Career Summary:

Scott Goodyear

  • December 20, 1959
  • 58
  • Canada
  • Not Active
  • 182
  • 20
  • 49
  • 12
  • 7
  • 10.99%
  • 26.92%

Scott Goodyear is a Canadian former racing driver who spent the most of his career in the North American open-wheel competitions, recording 136 CART and Indy Car starts between 1987 and 2001. He won five times. At Indianapolis 500, he finished second on two occasions.

Goodyear  participated two times at 24 Hours of Le Mans, finishing on a podium in 1996 when he was driving a factory-entered Porsche 911 GT1. He was also a regular competitor at Daytona 24 Hours, scoring several podiums.

Scott Goodyear early in a career

Scott Goodyear early in a career

Formula Atlantic champion early in a career

Born in December 1959 in Toronto, Scott Goodyear made his racing debut in the late 1970s, participating in diffrent open-wheel competitions. In 1982, he entered the Can-Am Series, driving a Ralt RT1 for Midland Racing. In the following years, he competed in various racing disciplines, recording participation in the Can-Am Series, Trans-Am Series, Formula Mondial or Formula Atlantic.

Goodyear captured his first championship title in the 1986 Formula Atlantic East Series, driving a Ralt RT4 for Tom Mitchell Racing. In the same year, he participated in the CASC Rothmans Porsche Challenge Series in a Porsche 944, finishing in the third place. He was third again in the Porsche Challenge Series in 1987.

Daytona 24h and Le Mans 24h debut in 1987

In February 1987, Goodyear made a debut at 24 Hours of Daytona, driving a Ford Mustang for Roush Racing. He, Deborah Gregg, Bobby Akin and Scott Pruett finished ninth overall and the third in the GTO class.

A few months later, in June 1987, Goodyear also made a debut at 24 Hours of Le Mans. He was a member of Brun Motorsport crew in the #3 Porsche 962C, sharing a car with Bill Adam and Richard Spenard.

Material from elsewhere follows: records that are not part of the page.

Lemma appendTo4_no_colon v : 58 ∉ appendTo4 v.
Proof.
  destruct (appendTo4_form v) as (a & b & c & d & Ha & Hb & Hc & Hd & ->).
  assert (forall n, 0 <= n -> 58 ∉ appendDecimal n) as H.
  { intros n Hn Hin. pose proof (decimal_digits 20 n Hn) as Hf. rewrite Forall_forall in Hf. specialize (Hf 58 Hin). lia. }
  pose proof (H a ltac:(lia)). pose proof (H b Hb). pose proof (H c Hc). pose proof (H d Hd). set_solver by lia.
Qed.

Lemma idx_last (x y : Z) (t : bytes) : idx ([x] ++ t ++ [y]) (len t + 2 - 1) = y.
Proof.
  unfold idx. rewrite app_assoc, app_nth2; rewrite length_app; unfold len; cbn [length]; [|lia].
  by replace (Z.to_nat (Z.of_nat (length t) + 2 - 1) - (1 + length t))%nat with 0%nat by lia.
Qed.

Lemma no_bracket_rest {A} (f : bytes -> A) (g : A) s : 91 ∉ s -> match s with 91 :: r => f r | _ => g end = g.
Proof.
  destruct s as [|x s]; [done|]. intros Hx. assert (x <> 91) by set_solver.
  destruct x as [|q|q]; try done. do 7 (try destruct q as [q|q|]; try done).
Qed.

Section port.
Context (port : Z) (Hport : u16 port).

Lemma port_parse : ParseUint (appendDecimal port) 16 = Ok port.
Proof. apply ParseUint_decimal; [exact Hport|lia]. Qed.
Lemma port_chars : (58 ∉ appendDecimal port) /\ (91 ∉ appendDecimal port) /\ (93 ∉ appendDecimal port).
Proof. split_and!; apply port_not_in; done || lia. Qed.
Lemma port_len : 0 < len (appendDecimal port).
Proof. pose proof (len_appendDecimal port []) as H. by rewrite app_nil_r in H. Qed.

Lemma AddrPort4_parse v : u32 v ->
  ParseAddrPort (appendTo4 v ++ 58 :: appendDecimal port) = Ok (AddrPortFrom (Addr4 v) port) /\
  SplitHostPort (appendTo4 v ++ 58 :: appendDecimal port) = Ok (appendTo4 v, appendDecimal port).
Proof.
  intros Hv. destruct port_chars as (N1 & N2 & N3). pose proof port_len. pose proof (appendTo4_chars v) as Hch.
  assert ((91 ∉ appendTo4 v) /\ (93 ∉ appendTo4 v)) as (M1 & M2)
    by (split; apply addr_chars_not; unfold addr_char, hex_char; done || lia).
  pose proof (appendTo4_no_colon v) as M3. destruct (appendTo4_form v) as (x & b & c & d & _ & _ & _ & _ & Ef).
  assert (0 < len (appendTo4 v)) by (rewrite Ef; apply len_appendDecimal). split.
  - unfold ParseAddrPort. rewrite (proj2 (cut_last_spec 58 _ (appendTo4 v) (appendDecimal port))) by done.
    destruct (Z.eqb_spec (len (appendTo4 v)) 0); [lia|]. destruct (Z.eqb_spec (len (appendDecimal port)) 0); [lia|].
    cbn [orb]. rewrite no_bracket_rest by done. rewrite port_parse, appendTo4_parse by done. done.
  - rewrite SplitHostPort_plain by done. by rewrite bool_decide_eq_false_2.
Qed.

Lemma AddrPort6_parse v zone t : t = appendTo (Addr6 v zone) -> in_width 128 v ->
  ParseAddrPort ([91] ++ t ++ [93] ++ 58 :: appendDecimal port) = Ok (AddrPortFrom (Addr6 v zone) port) /\
  (zone = [] -> SplitHostPort ([91] ++ t ++ [93] ++ 58 :: appendDecimal port) = Ok (t, appendDecimal port)).
Proof.
  intros Et' Hv. destruct port_chars as (N1 & N2 & N3). pose proof port_len.
  destruct (appendTo_text v zone Hv) as (text & Et & Hch & Hpa). rewrite <- Et' in *. split.
  - unfold ParseAddrPort.
    rewrite (proj2 (cut_last_spec 58 _ ([91] ++ t ++ [93]) (appendDecimal port))) by (rewrite <- !app_assoc; done).
    assert (len ([91] ++ t ++ [93]) = len t + 2) as El by (rewrite !len_app, !len_cons, !len_nil; lia).
    pose proof (len_nonneg t). rewrite El.
    destruct (Z.eqb_spec (len t + 2) 0); [lia|]. destruct (Z.eqb_spec (len (appendDecimal port)) 0); [lia|].
    cbn [orb app]. change (91 :: t ++ [93]) with ([91] ++ t ++ [93]). rewrite (proj2 (Z.ltb_ge _ 2)) by lia.
    rewrite idx_last. cbn [orb negb Z.eqb]. rewrite length_app. cbn [length].
    replace (length t + 1 - 1)%nat with (length t) by lia. rewrite take_app_length, port_parse, Hpa. done.
  - intros ->. cbn [appendZone] in Et. rewrite app_nil_r in Et.
    assert ((91 ∉ t) /\ (93 ∉ t)) as (M1 & M2)
      by (rewrite Et; split; apply addr_chars_not; unfold addr_char, hex_char; done || lia).
    exact (SplitHostPort_bracket t (appendDecimal port) M1 M2 N1 N2 N3).
Qed.
End port.

(** Every address the proxy prints is read back as the same address: an address by
    [ParseAddr], with its port by [ParseAddrPort] (IPv4, IPv6 in its compressed form,
    IPv4-mapped, with and without a zone), and, without a zone, split by the dialer into
    that address and port. So the string that is dialed or listened on names exactly the
    address it was made from. *)
Theorem AddrPort_String_roundtrip (ap : AddrPort) :
  AddrPort_ok ap -> IsValid (ap_Addr ap) = true ->
  ParseAddr (Addr_String (ap_Addr ap)) = Ok (ap_Addr ap) /\
  ParseAddrPort (AddrPort_String ap) = Ok ap /\
  (zone_free (ap_Addr ap) = true ->
   SplitHostPort (AddrPort_String ap) = Ok (Addr_String (ap_Addr ap), appendDecimal (ap_Port ap))) /\
  ParseUint (appendDecimal (ap_Port ap)) 16 = Ok (ap_Port ap).
Proof.
  destruct ap as [[|v|v zone] port]; intros [Ha Hport] Hvalid; [done| |];
    unfold AddrPort_String; cbn [ap_Addr ap_Port Addr_String IsValid] in *.
  - destruct (AddrPort4_parse port Hport v Ha) as [H1 H2].
    split_and!; [by apply appendTo4_parse|exact H1|intros _; exact H2|by apply port_parse].
  - destruct Ha as [Hv _]. destruct (AddrPort6_parse port Hport v zone _ eq_refl Hv) as [H1 H2].
    destruct (appendTo_text v zone Hv) as (_ & _ & _ & Hpa).
    split_and!; [exact Hpa|exact H1|intros Hz; apply H2; by destruct zone|by apply port_parse].
Qed.

(** 2001:db8::1%eth0, port 443. *)
Lemma AddrPort_String_roundtrip_witness :
  let ap := AddrPortFrom (Addr6 0x20010db8000000000000000000000001 (str "eth0")) 443 in
  AddrPort_String ap = str "[2001:db8::1%eth0]:443" /\ ParseAddrPort (str "[2001:db8::1%eth0]:443") = Ok ap.
Proof.
  intros ap. split; [reflexivity|].
  exact (proj1 (proj2 (AddrPort_String_roundtrip ap ltac:(by_decide) ltac:(reflexivity)))).
Defined.

(** ** Codes *)

Fixpoint bytes_eqb (a b : bytes) : bool :=
  match a, b with
  | [], [] => true
  | x :: a, y :: b => (x =? y) && bytes_eqb a b
  | _, _ => false
  end.
Fixpoint apart (l : list bytes) : bool :=
  match l with [] => true | x :: l => forallb (fun y => negb (bytes_eqb x y)) l && apart l end.

Lemma apart_NoDup l : apart l = true -> NoDup l.
Proof.
  assert (forall a, bytes_eqb a a = true) as Hr.
  { induction a as [|x a IH]; [done|]. cbn. by rewrite Z.eqb_refl, IH. }
  induction l as [|x l IH]; [constructor|]. intros [H1 H2]%andb_true_iff. constructor; [|by apply IH].
  intros Hin. rewrite forallb_forall in H1. specialize (H1 x). rewrite Hr in H1.
  apply list_elem_of_In in Hin. by specialize (H1 Hin).
Qed.

(** No two reply codes and no two methods are printed alike. *)
Theorem codes_print_apart (x y : Z) : in_width 8 x -> in_width 8 y ->
  (Reply_String x = Reply_String y -> x = y) /\ (Method_String x = Method_String y -> x = y).
Proof.
  assert (forall f : Z -> bytes, apart (f <$> seqZ 0 256) = true ->
    forall x y, in_width 8 x -> in_width 8 y -> f x = f y -> x = y) as H.
  { intros f Hf%apart_NoDup a b Ha Hb E. unfold in_width in *. change (2 ^ 8) with 256 in *.
    rewrite NoDup_alt in Hf. assert (Z.to_nat a = Z.to_nat b) as Eq; [|lia].
    apply (Hf _ _ (f a)); [|rewrite E]; rewrite list_lookup_fmap, lookup_seqZ_lt by lia; cbn; by rewrite Z2Nat.id by lia. }
  intros Hx Hy. split; apply H; try done; vm_compute; reflexivity.
Qed.

Lemma codes_print_apart_witness : Reply_String 4 <> Reply_String 9.
Proof. intros E. destruct (codes_print_apart 4 9) as [H _]; [by_decide|by_decide|]. discriminate (H E). Defined.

They retired after 120 laps with a broken engine.

Scott Goodyear made a debut in the CART Indy Car World Series in 1987

Scott Goodyear made a debut in the CART Indy Car World Series in 1987

Starting an Indy Car career in 1987

Two weeks after Le Mans race, Goodyear made a debut in the CART Indy Car World Series, driving the #56 March-Cosworth for Gohr Racing at Meadowlands Grand Prix in New Jersey. He finished 22nd in his CART debut.

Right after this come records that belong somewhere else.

(* ===== verification/Commands.v ===== *)
(** * The commands ([main.go])

    Models the command tree that [main] registers and what each command executes:
    running a server, the daemon's commands, and the program's own update. Finding
    the registered command on the command line and parsing its flags is the
    command-line library's. *)

From Stdlib Require Import ZArith Lia.
From stdpp Require Import base tactics numbers strings sets gmap list.
From S2P Require Import Prelude.
From S2P Require Import Netip.
From S2P Require Import Config.
From S2P Require Import Boot.
From S2P Require Import Daemon.
From S2P Require Import Oneself.

(** ** The tree *)

(** The [RunE] functions of [main]. *)
Inductive exec := ExecRun | ExecStart | ExecRestart | ExecStop | ExecPS | ExecLog | ExecSelfUpdate | ExecSelfUninstall.

#[export] Instance exec_eq_dec : EqDecision exec.
Proof. solve_decision. Defined.

(** A registered command: its path below the root, whether it takes the
    credential and TLS flags, and what it executes. *)
Record command := mkCommand { cmd_path : list bytes; cmd_auth : bool; cmd_tls : bool; cmd_exec : exec }.

Definition newProxyCommand (use : bytes) (e : exec) : list command :=
  [mkCommand [use; str "http"] true false e; mkCommand [use; str "https"] true true e;
   mkCommand [use; str "socks5"] true false e; mkCommand [use; str "auto"] true true e].

Definition plain (path : list bytes) (e : exec) : command := mkCommand path false false e.

Definition commands (goos : bytes) : list command :=
  newProxyCommand (str "run") ExecRun ++
  (if negb (eqs goos (str "windows")) then
     newProxyCommand (str "start") ExecStart ++ newProxyCommand (str "restart") ExecRestart ++
     [plain [str "stop"] ExecStop; plain [str "ps"] ExecPS; plain [str "log"] ExecLog]
   else []) ++
  [plain [str "self"; str "update"] ExecSelfUpdate; plain [str "self"; str "uninstall"] ExecSelfUninstall].

(** ** Execution *)

(** The answers of the system to a command: for a server, for the daemon's
    commands (twice for a restart), and for the program's own files. *)
Record world := mkWorld {
  w_run : run_os;
  w_kernel : kernel;
  w_kernel_later : kernel;
  w_proc : result bytes * result bytes * result bytes;   (* stat, uptime, status *)
  w_logs : result (option bytes) * result (option bytes);
  w_update : update_os;
  w_removeErr : option error
}.

(** What a command changed: the pid and log files, the files of the installation,
    and the actions it took. *)
Inductive did :=
  | DidRun (l : list run_action)
  | DidDaemon (l : list daemon_action) (f : Files)
  | DidPrint (l : list bytes)
  | DidStatus (r : option (Z * Z * Z * Z)) (f : Files)
  | DidUpdate (states : list fs)
  | DidUninstall (f : fs)
  | Nothing.

Definition execStart (w : world) (f : flags) (path osArgs : list bytes) (files : Files) : outcome * did :=
  match buildBootArgs (ru_linux (w_run w)) f (proxyNameFromArgs path) with
  | Err err => (Return (Some err), Nothing)
  | Ok _ =>
      let '(o, files, l) := Start (w_kernel w) (buildRunArgsFromOSArgs osArgs) files in (o, DidDaemon l files)
  end.

Definition execRestart (w : world) (f : flags) (path osArgs : list bytes) (files : Files) : outcome * did :=
  match buildBootArgs (ru_linux (w_run w)) f (proxyNameFromArgs path) with
  | Err err => (Return (Some err), Nothing)
  | Ok _ =>
      let '(o, files, l) := Restart (w_kernel w) (w_kernel_later w) (buildRunArgsFromOSArgs osArgs) files in
      (o, DidDaemon l files)
  end.

Definition execute (w : world) (f : flags) (osArgs : list bytes) (files : Files) (disk : fs) (c : command)
    : outcome * did :=
  let path := str "outway" :: cmd_path c in
  match cmd_exec c with
  | ExecRun => let '(err, l) := execRun (w_run w) f path in (Return err, DidRun l)
  | ExecStart => execStart w f path osArgs files
  | ExecRestart => execRestart w f path osArgs files
  | ExecStop => let '(o, files, l) := Stop (w_kernel w) files in (o, DidDaemon l files)
  | ExecPS =>
      let '(stat, uptime, status) := w_proc w in
      let '(err, files, r) := Status (w_kernel w) files stat uptime status in (Return err, DidStatus r files)
  | ExecLog => let '(err, l) := Log (w_logs w).1 (w_logs w).2 in (Return err, DidPrint l)
  | ExecSelfUpdate => let '(err, states) := Update (w_update w) disk in (Return err, DidUpdate states)
  | ExecSelfUninstall =>
      let '(err, disk) := Uninstall (uo_Executable (w_update w)) (w_removeErr w) disk in (Return err, DidUninstall disk)
  end.

(** The exit code of [main]. *)
Definition exit_code (o : outcome) : Z :=
  match o with Return None => 0 | Return (Some _) => 1 | Exit code => code end.

(** ** Properties *)

(** The daemon's commands start only the command line they were given. *)
Lemma PID_Start_actions k runArgs f a :
  a ∈ (Start k runArgs f).2 -> a = Spawn runArgs \/ exists line, a = Printed line.
Proof. unfold Start. intros H. repeat case_one_in H; cbn in H; set_unfold in H; naive_solver. Qed.

Lemma stopProcess_actions k pid n : forall i a, a ∈ stopProcess k pid i n -> a = SIGINT pid.
Proof.
  induction n as [|n IH]; intros i a; cbn [stopProcess]; [set_solver|].
  repeat case_one; set_unfold; naive_solver.
Qed.

Lemma Stop_actions k f a : a ∈ (Stop k f).2 -> exists pid, a = SIGINT pid.
Proof.
  unfold Stop. destruct (negb (k_root k)); [by intros ?%not_elem_of_nil|].
  destruct (PID k f) as [r f1]. cbn [snd].
  destruct (negb (pid_of r =? 0)); [|by intros ?%not_elem_of_nil]. intros H%stopProcess_actions. eauto.
Qed.

Lemma Restart_actions k k' runArgs f a :
  a ∈ (Restart k k' runArgs f).2 -> a = Spawn runArgs \/ (exists line, a = Printed line) \/ exists pid, a = SIGINT pid.
Proof.
  unfold Restart. pose proof (Stop_actions k f) as Hs. destruct (Stop k f) as [[o f1] l]. cbn [snd] in Hs.
  destruct o as [[e|]|c]; cbn [snd]; [eauto| |eauto].
  pose proof (PID_Start_actions k' runArgs f1) as Ht. destruct (Start k' runArgs f1) as [[o f2] l'].
  cbn [snd] in *. intros [H|H]%elem_of_app; [eauto|]. destruct (Ht a H); eauto.
Qed.

Definition spawns (d : did) (args : list bytes) : Prop :=
  match d with DidDaemon l _ => Spawn args ∈ l | _ => False end.
Definition signals (d : did) (pid : Z) : Prop :=
  match d with DidDaemon l _ => SIGINT pid ∈ l | _ => False end.
Definition starts (d : did) : Prop :=
  match d with DidRun l => exists s, StartServer s ∈ l | _ => False end.

Definition proxy_exec (e : exec) : bool := bool_decide (e ∈ [ExecRun; ExecStart; ExecRestart]).

Definition proxy_names : list bytes := [str "http"; str "https"; str "socks5"; str "auto"].

Lemma commands_named goos c :
  c ∈ commands goos -> proxy_exec (cmd_exec c) = true ->
  proxyNameFromArgs (str "outway" :: cmd_path c) ∈ proxy_names.
Proof.
  assert (Forall (fun c => proxy_exec (cmd_exec c) = true ->
      proxyNameFromArgs (str "outway" :: cmd_path c) ∈ proxy_names) (commands (str "linux"))) as Hl by by_decide.
  assert (forall c, c ∈ commands goos -> c ∈ commands (str "linux")) as Hsub.
  { unfold commands. change (eqs (str "linux") (str "windows")) with false. cbn [negb]. intros c'.
    destruct (negb (eqs goos (str "windows"))); set_solver. }
  intros Hc. rewrite Forall_forall in Hl. by apply Hl, Hsub.
Qed.

(** No command acts on a configuration that was not accepted. Every registered
    proxy command names one of the four proxies; a server is run, or a daemon
    process started, only with arguments that [buildBootArgs] accepted, and the
    daemon's command line is the given one with the command replaced by "run"; a
    daemon is signalled only by "stop", or by "restart" after its arguments were
    accepted, so that a mistyped restart leaves the running daemon alone. *)
Theorem commands_validate_first w f osArgs files disk goos c :
  c ∈ commands goos ->
  let name := proxyNameFromArgs (str "outway" :: cmd_path c) in
  let accepted := exists a, buildBootArgs (ru_linux (w_run w)) f name = Ok a in
  let d := snd (execute w f osArgs files disk c) in
  (proxy_exec (cmd_exec c) = true -> name ∈ proxy_names) /\
  (starts d -> cmd_exec c = ExecRun /\ accepted) /\
  (forall args, spawns d args ->
     (cmd_exec c = ExecStart \/ cmd_exec c = ExecRestart) /\ accepted /\ args = str "run" :: drop 2 osArgs) /\
  (forall pid, signals d pid -> cmd_exec c = ExecStop \/ cmd_exec c = ExecRestart /\ accepted).
Proof.
  intros Hc name accepted d. split; [by apply (commands_named goos)|].
  assert (forall args : list bytes, buildRunArgsFromOSArgs args = str "run" :: drop 2 args) as Hargs.
  { intros args. unfold buildRunArgsFromOSArgs. case_one; [done|]. zbool. f_equal. symmetry.
    apply skipn_all2. unfold len in *. lia. }
  subst d. unfold execute. fold name. destruct (cmd_exec c).
  - unfold execRun. fold name. destruct (buildBootArgs _ _ name) as [a|e] eqn:E.
    + destruct (Run _ _) as [err l]. cbn. split_and!; [|done|done]. intros _. split; [done|]. by exists a.
    + cbn. split_and!; [|done|done]. intros [s Hs]. set_solver.
  - unfold execStart. fold name. destruct (buildBootArgs _ _ name) as [a|e] eqn:E; [|by cbn; split_and!].
    pose proof (PID_Start_actions (w_kernel w) (buildRunArgsFromOSArgs osArgs) files) as Ha.
    destruct (Start _ _ _) as [[o f1] l]. cbn. split_and!; [done| |].
    + intros args H. destruct (Ha _ H) as [[= ->]|[? ?]]; [|done]. split; [auto|]. split; [by exists a|apply Hargs].
    + intros pid H. destruct (Ha _ H) as [|[? ?]]; done.
  - unfold execRestart. fold name. destruct (buildBootArgs _ _ name) as [a|e] eqn:E; [|by cbn; split_and!].
    pose proof (Restart_actions (w_kernel w) (w_kernel_later w) (buildRunArgsFromOSArgs osArgs) files) as Ha.
    destruct (Restart _ _ _ _) as [[o f1] l]. cbn. split_and!; [done| |].
    + intros args H. destruct (Ha _ H) as [[= ->]|[[? ?]|[? ?]]]; try done. split; [auto|]. split; [by exists a|apply Hargs].
    + intros pid H. right. split; [done|]. by exists a.
  - pose proof (Stop_actions (w_kernel w) files) as Ha. destruct (Stop _ _) as [[o f1] l]. cbn.
    split_and!; [done| |auto]. intros args H. by destruct (Ha _ H).
  - destruct (w_proc w) as [[st u] s]. destruct (Status _ _ _ _ _) as [[? ?] ?]. by cbn; split_and!.
  - destruct (Log _ _). by cbn; split_and!.
  - destruct (Update _ _). by cbn; split_and!.
  - destruct (Uninstall _ _ _). by cbn; split_and!.
Qed.

Definition demo_world : world :=
  mkWorld demo_os (demo_kernel (fun _ => None)) (demo_kernel (fun _ => None)) (Err EOF, Err EOF, Err EOF)
    (Ok None, Ok None) (demo_update demo_release (fun _ => Err EOF)) None.

(** A restart of the daemon whose number is in the pid file. *)
Definition demo_restart : outcome * did :=
  execute demo_world defaultFlags [str "outway"; str "restart"; str "auto"]
    (mkFiles (Some (format_pid 42)) None None) ∅ (mkCommand [str "restart"; str "auto"] true true ExecRestart).

Lemma commands_validate_first_witness :
  signals (snd demo_restart) 42 /\ exists a, buildBootArgs true defaultFlags (str "auto") = Ok a.
Proof.
  assert (mkCommand [str "restart"; str "auto"] true true ExecRestart ∈ commands (str "linux")) as Hc
    by (do 11 right; left).
  assert (signals (snd demo_restart) 42) as H by (vm_compute; left).
  split; [exact H|].
  destruct (commands_validate_first demo_world defaultFlags [str "outway"; str "restart"; str "auto"]
    (mkFiles (Some (format_pid 42)) None None) ∅ (str "linux") _ Hc) as (_ & _ & _ & Hs).
  destruct (Hs 42 H) as [|[_ Ha]]; [done|exact Ha].
Defined.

Until the end of the season, he made six more starts with Gohr Racing, finishing best in the eighth place at his home race in Toronto.

CASC Porsche Turbo Cup champion in 1988

In 1988, Goodyear's main competition was the CASC Rothmans Porsche Turbo Cup. Driving a Porsche 944 Turbo for Pfaff Motors, he won three races and took the championship title. Outside Porsche Cup, he made just one start in the IMSA GTP Championship, driving a Ford Mustang Probe for Tom Milner Racing at Daytona 24 Hours and not finishing the race.

In 1989, Goodyear participated in four IMSA Championship races, two times in the GTP class with Peerless Racing's Chevrolet Corvette GTP and two times in the GTO class with Audi of America's Audi 90 quattro. His Chevrolet co-driver was Jacques Villeneuve Sr while he was sharing an Audi with Hurley Haywood.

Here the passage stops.